Scoperto come allungare di 10 volte la vita delle batterie
Con il solfato di zinco si combattono le reazioni chimiche indesiderate innescate dall'acqua. E l'anodo non si rovina
Degrado della batteria addio. In Arabia Saudita, i ricercatori della King Abdullah University of Science and Technology hanno scoperto una tecnologia che permette alle batterie di durare fino a dieci volte di più delle attuali.
Questa tecnologia, in particolare, combatte la perdita di prestazioni dell'anodo, che è l’elemento chiave intorno al quale ruotano l'immagazzinamento e il rilascio di energia nelle celle durante i cicli di carica e scarica. Il segreto sta nel solfato di zinco. Vediamo perché.
L'acqua fa male
Come detto, in una batteria agli ioni di litio, l’anodo è il componente che accumula energia. Durante i cicli di carica e scarica, all’interno della cella c'è il passaggio degli ioni di litio tra i due elettrodi ma, contemporaneamente, avvengono anche alcune reazioni chimiche non volute (dette parassite), che vanno a intaccare le proprietà dell’anodo, forzando la batteria di immagazzinare sempre meno energia.
Una delle cause di questa perdita di efficienza è da imputare alla presenza di acqua libera all’interno delle celle. Acqua che - ricordiamo - è un componente di alcuni elettroliti liquidi. Lo studio dei ricercatori sauditi dimostra come la presenza di solfato di zinco riduca la quantità di acqua libera e, di conseguenza, contenga lo svilupparsi di reazioni chimiche incontrollate.
Una batteria per auto elettriche con tecnologia cell-to-pack
“I nostri risultati evidenziano l’importanza del ruolo dell’acqua nella chimica delle batterie. Le molecole d’acqua non hanno legami forti con altre molecole e questo permette loro di interagire più facilmente con le altre molecole presenti all’interno delle celle. Alcune di queste interazioni sono dannose e vanno a rovinare l’anodo”, ha spiegato Husam Alshareef, a capo del dipartimento per le energie rinnovabili e le tecnologie di accumulo di energia dell’università.
Vari solfati per vari tipi di batterie
Si è scoperto che il solfato di zinco stabilizza i legami dell’acqua libera andando a creare quella che i ricercatori chiamano “colla d’acqua”, una sostanza che cambia la dinamica delle molecole d’acqua all’interno delle batterie e che riduce i danni che possono creare.

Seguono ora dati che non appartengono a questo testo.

Lemma GetHashFn_ancestors_witness : exists cache', GetHashFn numbered_chain 3 (numbered 3) None 1 = Ok (101, cache') /\
  ancestor numbered_chain 102 2 1 101.
Proof.
  assert (forall hash number header, numbered_chain hash number = Some header -> u64 (h_Number header) = number /\ 0 <= number < MaxUint64) as Hn.
  { intros hash number header. unfold numbered_chain. destruct (Z.leb_spec 0 number), (Z.leb_spec number 3); cbn [andb]; [|done..].
    destruct (hash =? _); [|done]. intros [= <-]. cbn [h_Number numbered]. split; [apply u64_small; unfold is_u64|]; unfold MaxUint64; lia. }
  destruct (GetHashFn_ancestors numbered_chain Hn 3 (numbered 3) None 1 I ltac:(left; vm_compute; reflexivity)) as (h & cache' & E & _ & Ha).
  assert (match GetHashFn numbered_chain 3 (numbered 3) None 1 with Ok (h, _) => Some h | _ => None end = Some 101) as Hv by (vm_compute; reflexivity).
  rewrite E in Hv. injection Hv as ->. exists cache'. split; [exact E|]. destruct Ha as [Ha|[Ha _]]; [exact Ha|discriminate Ha].
Defined.

(** Two accounts with ether, one of them drained. *)
Lemma ApplyDAOHardFork_moves_witness : exists L, let s := AddBalance (AddBalance empty_state 7 10) (default 0 (head DAODrainList)) 32 in
  supply L (ApplyDAOHardFork s) = supply L s /\ GetBalance (ApplyDAOHardFork s) 7 = 10 /\ GetBalance (ApplyDAOHardFork s) DAORefundContract = 32.
Proof.
  exists (DAORefundContract :: DAODrainList). cbv zeta. set (s := AddBalance _ _ 32).
  assert (state_ok (StateDBLaws := toy_state_laws) s) as Hs.
  { apply (add_ok (cr := toy_crypto)); [|by vm_compute|done]. apply (add_ok (cr := toy_crypto)); [apply empty_world_ok|by vm_compute|done]. }
  destruct (ApplyDAOHardFork_moves (cr := toy_crypto) s (DAORefundContract :: DAODrainList) Hs) as [H1 H2].
  - apply (bool_decide_unpack _). vm_compute. exact I.
  - left.
  - intros a Ha. by right.
  - split; [exact H1|]. split; [rewrite H2 by done|]; vm_compute; reflexivity.
Defined.
End Example.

Gli studi condotti dal team guidato dal professor Alshareef si sono concentrati sul solfato di zinco, ma si è scoperto che anche altri solfati possono avere gli stessi effetti positivi. Questo significa che aggiungendo sali di solfato nelle batterie si potrà allungare la vita delle stesse a prescindere dalle chimiche utilizzate.
Gli elettroliti a base acquosa contrastano meglio il rischio di incendio delle batterie
Inoltre, questa soluzione si dimostra particolarmente efficace con le cosiddette batterie all’acqua, che sfruttando elettroliti a base acquosa (appunto) garantiscono standard di sicurezza nel controllo delle fughe termiche e nel rischio di incendio altissimi. Allungare la vita utile di questo tipo di accumulatori (aspetto che fino a oggi ha rappresentato il maggior limite di sviluppo e diffusione) consentirà a questa tecnologia di trovare numerose applicazioni. È considerata particolarmente adatta per i sistemi di accumulo.